É claro que, ao menor sinal de acordo entre os dois rivais, os preços do petróleo podem mudar drasticamente de direção. Por exemplo, caso o governo Trump consiga fechar um acordo nuclear com o regime iraniano, provavelmente haverá uma correção negativa ao petróleo, que, consequentemente, afetaria as petroleiras em todo o mundo, incluindo a Petrobras.
Afinal de contas, a estatal já beira os R$ 40 por ação, o que abre espaço, com base na análise gráfica, para que
PETR4 comece a mirar a região dos R$ 42,70 atingida pela última vez em fevereiro de 2024.
No exterior, outras representantes do setor petrolífero também vivem momento de euforia, com destaque à transportadora dinamarquesa de petróleo e derivados
Torm (TRMD), cujas ações se valorizam +40% no acumulado de 2026. A companhia europeia também tem listagem nos Estados Unidos, dentro da bolsa de tecnologia Nasdaq.

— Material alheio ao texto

(** X13: a limit of zero or less. Whatever the items and the worker, with a
    limit that is not positive the executor starts nothing: no worker is
    ever called and the promise stays pending, also for a list that is not
    empty. *)
Theorem processWithPool_nonpositive_limit {T : Type} (items : list T)
    (concurrencyLimit : Z) (processor : T -> Processor.settled)
    (onProgress : bool) (picks : list nat) :
  concurrencyLimit <= 0 ->
  let st := Processor.processWithPool items concurrencyLimit processor onProgress picks in
  st = Processor.initial items
  /\ Processor.nextIndex st = 0%nat
  /\ Processor.pending st = []
  /\ Processor.resolved st = None.
Proof.
  intros Hlim st. unfold st.
  rewrite (processWithPool_no_batch items concurrencyLimit processor onProgress picks Hlim).
  repeat split.
Qed.

Lemma processWithPool_nonpositive_limit_witness :
  Processor.resolved
    (Processor.processWithPool Processor.sample_files 0 Processor.sample_worker
       true [0; 0; 0]%nat) = None.
Proof.
  destruct (processWithPool_nonpositive_limit Processor.sample_files 0
              Processor.sample_worker true [0; 0; 0]%nat) as (_ & _ & _ & H).
  - lia.
  - exact H.
Defined.

(** ** The two modes of cli.ts *)

Section ModeFacts.
Import Processor Pipeline.

Lemma flat_map_Permutation {A B : Type} (g : A -> list B) (l1 l2 : list A) :
  Permutation l1 l2 -> Permutation (flat_map g l1) (flat_map g l2).
Proof.
  induction 1 as [|x l l' _ IH|x y l|l l' l'' _ IH1 _ IH2]; cbn [flat_map].
  - reflexivity.
  - apply Permutation_app_head, IH.
  - rewrite !app_assoc. apply Permutation_app_tail, Permutation_app_comm.
  - etransitivity; eassumption.
Qed.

Comparativamente, os papéis da dinamarquesa Torm subiram bem mais que as petroleiras americanas
Exxon Mobil (XOM) e
Chevron (CVX) nos últimos meses, justamente porque a tensão geopolítica entre EUA-Irã encarece o transporte marítimo do petróleo extraído em alto-mar (offshore) de volta para o continente, o que beneficia mais empresas detentoras de navios-tanques para o transporte de produtos petrolíferos e químicos.
Segundo dados do
Investidor10, se você tivesse investido US$ 1 mil em
Torm (TRMD) há cinco anos, hoje você teria US$ 5.768,27, já considerando o reinvestimento dos dividendos em dólar. A simulação também aponta que tanto a
Exxon Mobil (XOM) quanto a
Chevron (CVX) teriam retornado US$ 3.340,03 e US$ 2.261,68, respectivamente, nas mesmas condições.